§ Recorded data
(** * google-offline-access: the credential lifecycle manager

    A shallow embedding of [src/index.ts] (class [GoogleOfflineAccess]) and of
    the parts of Node ([fs], [path], [process.env], [Date.now]) and of the
    OAuth2 client it calls, followed by the properties of the manager.

    Conventions of the model
    - JavaScript numbers that the program handles are millisecond timestamps
      and their differences; they are integers far inside the exactly
      representable range, so they are modelled by [Z] and [NaN] by [None].
    - A file holds text; [JSON.parse] either rejects it or yields one of the
      two documents the program reads: a client secret or a token set.
    - Effects are threaded through a small state/exception monad whose runs
      also report the calls made to the outside world, in order. *)

From Stdlib Require Import Ascii String.
From stdpp Require Import gmap strings list pretty.

Local Open Scope Z_scope.

(** ** JavaScript values *)

(** An optional property of type [A | null]: absent, [null], or a value. *)
Inductive js (A : Type) : Type :=
  | undefined
  | null
  | val (a : A).
Arguments undefined {A}.
Arguments null {A}.
Arguments val {A} a.

(** [ToBoolean]: what [if (x)], [!x], [x && y] and [x ? a : b] test. *)
Class ToBoolean (A : Type) := to_boolean : A -> bool.

#[export] Instance string_to_boolean : ToBoolean string :=
  fun s => match s with EmptyString => false | String _ _ => true end.

#[export] Instance number_to_boolean : ToBoolean Z :=
  fun n => negb (n =? 0).

#[export] Instance js_to_boolean {A} `{ToBoolean A} : ToBoolean (js A) :=
  fun x => match x with val a => to_boolean a | _ => false end.

#[export] Instance optional_to_boolean {A} `{ToBoolean A} : ToBoolean (option A) :=
  fun x => match x with Some a => to_boolean a | None => false end.

(** [ToNumber] on [number | null | undefined]; [None] is [NaN]. *)
Definition ToNumber (x : js Z) : option Z :=
  match x with
  | undefined => None
  | null => Some 0
  | val n => Some n
  end.

(** [a > b] where [b] went through [ToNumber]: false against [NaN]. *)
Definition gt (a : Z) (b : option Z) : bool :=
  match b with
  | Some n => a >? n
  | None => false
  end.

(** ['Token is still valid for ' + Math.floor((e - now) / 60e3) + ' minutes']:
    the number printed between the two fragments. *)
Definition minutes_left (e : option Z) (now : Z) : string :=
  match e with
  | Some n => pretty (Z.div (n - now) 60000)
  | None => "NaN"
  end.

(** [a ?? b] on an optional property. *)
Definition nullish {A} (a : option A) (b : A) : A :=
  match a with
  | Some x => x
  | None => b
  end.
Infix "??" := nullish (at level 45, right associativity).

(** [a ?? b] where [b] may itself be absent. *)
Definition nullish_optional {A} (a b : option A) : option A :=
  match a with
  | Some x => Some x
  | None => b
  end.

(** An optional property read as a value. *)
Definition optional {A} (a : option A) : js A :=
  match a with
  | Some x => val x
  | None => undefined
  end.

(** ** Documents *)

(** [Credentials] of the OAuth2 library, restricted to the three properties the
    manager reads or writes. *)
Record Credentials : Type := {
  refresh_token : js string;
  expiry_date : js Z;
  access_token : js string;
}.

(** [credentials.refresh_token = token] *)
Definition set_refresh_token (token : js string) (c : Credentials) : Credentials :=
  {| refresh_token := token; expiry_date := expiry_date c;
     access_token := access_token c |}.

(** [{}] *)
Definition no_credentials : Credentials :=
  {| refresh_token := undefined; expiry_date := undefined; access_token := undefined |}.

(** The [web] object of the client-secret file. *)
Record ClientSecret : Type := {
  client_id : string;
  client_secret : string;
  redirect_uris : list string;
}.

(** What [JSON.parse] can return here: [{ web: ... }] or a token set. *)
Inductive document : Type :=
  | SecretDocument (web : ClientSecret)
  | TokenDocument (tokens : Credentials).

(** The text of a file. *)
Inductive text : Type :=
  | Malformed
  | Json (d : document).

(** ** Errors and results *)

Inductive errno := ENOENT | EISDIR | ENOTDIR | EEXIST.

Inductive error : Type :=
  | SystemError (code : errno) (path : string)
  | SyntaxError
  | TypeError
  | Error (message : string).

Inductive result (A : Type) : Type :=
  | Ok (a : A)
  | Throw (e : error).
Arguments Ok {A} a.
Arguments Throw {A} e.

(** ** The OAuth2 client object *)

Record OAuth2Client : Type := {
  _clientId : string;
  _clientSecret : string;
  redirectUri : option string;
  credentials : Credentials;
}.

(** [new OAuth2Client(id, secret, uri)] *)
Definition new_OAuth2Client (id secret : string) (uri : option string) : OAuth2Client :=
  {| _clientId := id; _clientSecret := secret; redirectUri := uri;
     credentials := no_credentials |}.

(** [client.setCredentials(c)] *)
Definition setCredentials (client : OAuth2Client) (c : Credentials) : OAuth2Client :=
  {| _clientId := _clientId client; _clientSecret := _clientSecret client;
     redirectUri := redirectUri client; credentials := c |}.
(** X19: a record whose id is not a string (a number, null, an object,
    or no id at all) is out of reach of the path id: no run of requests
    removes or changes it. *)
Theorem non_string_id_is_out_of_reach rs bs o :
  (∀ s, ¬ has_id s o) → o ∈ bs → o ∈ session rs bs.
Proof.
  intros Hnone. unfold session. revert bs.
  induction rs as [|[ρ r] rs IH]; intros bs Ho; [done |].
  simpl. apply IH. by apply step_keeps_unreachable.
Qed.

Lemma non_string_id_is_out_of_reach_witness :
  numbered ∈ session [(quiet, Delete "7"); (quiet, Update "7" {[ "title" := JStr "x" ]})]
               [dune; numbered].
Proof.
  apply non_string_id_is_out_of_reach.
  - intros s. by vm_compute.
  - right. left.
Defined.
(** C2 — the splice loop on a position-ordered list of elements whose
    spans lie in the original text without overlapping and whose recorded
    raw text is the text of their span.  The output is the generated
    fragments, in the order of the elements, woven between the stretches of
    the original that no element covers; the original itself is the
    recorded raw texts woven between the same stretches, so taking the
    fragments out of the output leaves exactly the non-replaced text.  No
    element is skipped, and the final offset is the length difference. *)
Theorem splice_offset_integrity (generate : element -> text) (txt : text) (els : list element) :
  well_placed txt 0 els ->
  let out := spliceElements generate txt els in
  let gaps := gapsOf txt 0 els in
  length gaps = S (length els) /\
  html out = weave gaps (map generate els) /\
  txt = weave gaps (map fullMatch els) /\
  errors out = [] /\
  offset out = (Z.of_nat (length (html out)) - Z.of_nat (length txt))%Z.
Proof.
  intros Hwp out gaps. subst out gaps.
  assert (Hst : in_step txt [] 0 {| html := txt; offset := 0; errors := [] |}).
  { unfold in_step. cbn [html offset]. rewrite drop_0. split_and!; [done|done|lia]. }
  destruct (spliceFrom_placed generate txt els [] 0 _ Hst Hwp) as (Hh & He & Ho).
  split_and!.
  - apply gapsOf_length.
  - exact Hh.
  - rewrite (weave_original txt els 0) by (lia || done). by rewrite drop_0.
  - exact He.
  - exact Ho.
Qed.

Section SkipFacts.
Variable generate : element -> text.

(** The text and the offset after a turn do not depend on the errors
    written before it. *)
Lemma spliceFrom_same_text (els : list element) :
  forall st1 st2,
    html st1 = html st2 -> offset st1 = offset st2 ->
    html (spliceFrom generate st1 els) = html (spliceFrom generate st2 els) /\
    offset (spliceFrom generate st1 els) = offset (spliceFrom generate st2 els).
Proof.
  induction els as [|e els IH]; intros st1 st2 Hh Ho; [done|].
  change (spliceFrom generate ?st (e :: els))
    with (spliceFrom generate (spliceTurn generate st e) els).
  apply IH; unfold spliceTurn; rewrite Hh, Ho; by case_match.
Qed.

(** The loop only ever adds to the errors. *)
Lemma spliceFrom_errors_kept (els : list element) :
  forall st d, d ∈ errors st -> d ∈ errors (spliceFrom generate st els).
Proof.
  induction els as [|e els IH]; intros st d Hd; [done|].
  change (spliceFrom generate st (e :: els))
    with (spliceFrom generate (spliceTurn generate st e) els).
  apply IH. unfold spliceTurn. case_match; cbn [errors]; [done|].
  apply elem_of_app. by left.
Qed.
End SkipFacts.
Lemma WrapPrefix_empty_prefix_witness :
  exists s',
    WrapPrefix (rt := sample_runtime) sample_callers (VError (ECommon (Some 0%nat)))
      "" 0 sample_state = Ret (Some 0%nat, s')
    /\ s' = sample_state.
Proof.
  destruct (WrapPrefix_empty_prefix (rt := sample_runtime) sample_callers sample_state
              0%nat sample_object 0 eq_refl) as (s' & H1 & H2 & _).
  exists s'. split; [exact H1 | apply H2; reflexivity].
Defined.

Lemma ErrorStack_repeatable_witness :
  exists m s',
    ErrorStack (rt := sample_runtime) 8 (Some 0%nat) sample_state = Ret (m, s')
    /\ ErrorStack (rt := sample_runtime) 8 (Some 0%nat) s' = Ret (m, s').
Proof.
  destruct (ErrorStack_repeatable sample_runtime sample_runtime sample_state 0%nat
              sample_object 8) as (m & s' & H1 & H2 & _);
    [reflexivity | reflexivity | lia |].
  exists m, s'. split; assumption.
Defined.

Lemma TypeErrorStack_is_TypeName_ErrorStack_witness :
  exists t m s',
    TypeName sample_state (Some 0%nat) = Ret t
    /\ ErrorStack (rt := sample_runtime) 8 (Some 0%nat) sample_state = Ret (m, s')
    /\ TypeErrorStack (rt := sample_runtime) 8 (Some 0%nat) sample_state
       = Ret (t +:+ " " +:+ m, s').
Proof.
  apply (TypeErrorStack_is_TypeName_ErrorStack (rt := sample_runtime) sample_state
           0%nat sample_object 8); [reflexivity | reflexivity | lia].
Defined.


Lemma zero_depth_captures_nothing_witness :
  exists p s' c,
    New (rt := sample_runtime) sample_callers (VBasic (BString "boom"))
      (set_MaxStackDepth initial 0) = Ret (Some p, s')
    /\ objects s' !! p = Some c
    /\ stack c = [].
Proof.
  destruct (zero_depth_captures_nothing (rt := sample_runtime) sample_callers
              (set_MaxStackDepth initial 0) (VBasic (BString "boom")) 0)
    as (p & s' & c & H1 & H2 & H3 & _); [reflexivity | reflexivity |].
  exists p, s', c. repeat split; assumption.
Defined.
(** * fscad: bounding-box placement, traversal and unit conversion

    A shallow embedding of [fscad.py], the scripting layer over the host CAD
    object model ([adsk.core], [adsk.fusion]).

    - Python values that cross the unit boundary are the type [pyvalue];
      Python floats are idealised as rationals ([Q]), so that [== 0] is
      [Qeq_bool] and results are compared with [Qeq].
    - A raised exception is the [Raise] case of [result]; host failures are
      [RuntimeError].
    - The geometry kernel is opaque to the script: its pure services are the
      fields of [Kernel], and every function that calls them takes the
      kernel as an argument.
    - The active design is the record [Design]: the timeline of the host,
      the placement transform of every occurrence (by occurrence id), the
      attributes attached to faces and bodies, and the supply of fresh ids.
      Stateful functions live in the monad [M]. *)

From Stdlib Require Import ZArith QArith Qminmax List String Bool Lia.
From stdpp Require Import base gmap strings.
Import ListNotations.
Local Open Scope Q_scope.

(** ** Exceptions and results *)

Inductive exn : Type :=
| TypeError
| ValueError (msg : string)
| IndexError
| AttributeError
| UnboundLocalError
| RuntimeError.

Inductive result (A : Type) : Type :=
| Ok (a : A)
| Raise (e : exn).
Arguments Ok {A} a.
Arguments Raise {A} e.

Definition rbind {A B} (r : result A) (k : A -> result B) : result B :=
  match r with
  | Ok a => k a
  | Raise e => Raise e
  end.

#[global] Instance result_ret : MRet result := fun _ a => Ok a.
#[global] Instance result_bind : MBind result := fun _ _ k r => rbind r k.

(** [list(map(f, xs))]: left to right, the first exception wins. *)
Fixpoint rmap {A B} (f : A -> result B) (xs : list A) : result (list B) :=
  match xs with
  | [] => Ok []
  | x :: xs' =>
      (y ← f x; ys ← rmap f xs'; Ok (y :: ys))
  end.

(** ** Host geometry values ([adsk.core]) *)

Record Point3D : Type := mkPoint3D { px : Q; py : Q; pz : Q }.
Record Vector3D : Type := mkVector3D { vx : Q; vy : Q; vz : Q }.

Definition asArray (p : Point3D) : list Q := [px p; py p; pz p].

Record BoundingBox3D : Type :=
  mkBoundingBox3D { minPoint : Point3D; maxPoint : Point3D }.

Record OrientedBoundingBox3D : Type := mkOrientedBoundingBox3D {
  centerPoint : Point3D;
  lengthDirection : Vector3D;
  widthDirection : Vector3D;
  obb_length : Q;
  obb_width : Q;
  obb_height : Q
}.

(** ** Python values handled by the unit conversion *)

#[warnings="-register-all"]
Inductive pyvalue : Type :=
| VNone
| VNum (q : Q)
| VPoint3D (p : Point3D)
| VVector3D (v : Vector3D)
| VTuple (items : list pyvalue)
| VList (items : list pyvalue).

(** [seq * n] on a tuple or list: [n] copies, concatenated. *)
Fixpoint seq_repeat {A} (n : nat) (xs : list A) : list A :=
  match n with
  | O => []
  | S n' => xs ++ seq_repeat n' xs
  end.

(** [lambda value: value * 10] *)
Definition times10 (value : pyvalue) : result pyvalue :=
  match value with
  | VNum q => Ok (VNum (q * 10))
  | VTuple items => Ok (VTuple (seq_repeat 10 items))
  | VList items => Ok (VList (seq_repeat 10 items))
  | VNone | VPoint3D _ | VVector3D _ => Raise TypeError
  end.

§ Goal of the exercise
The expected output is each line of the records above that includes the word "initial".

§ Written answer
      (set_MaxStackDepth initial 0) = Ret (Some p, s')
              (set_MaxStackDepth initial 0) (VBasic (BString "boom")) 0)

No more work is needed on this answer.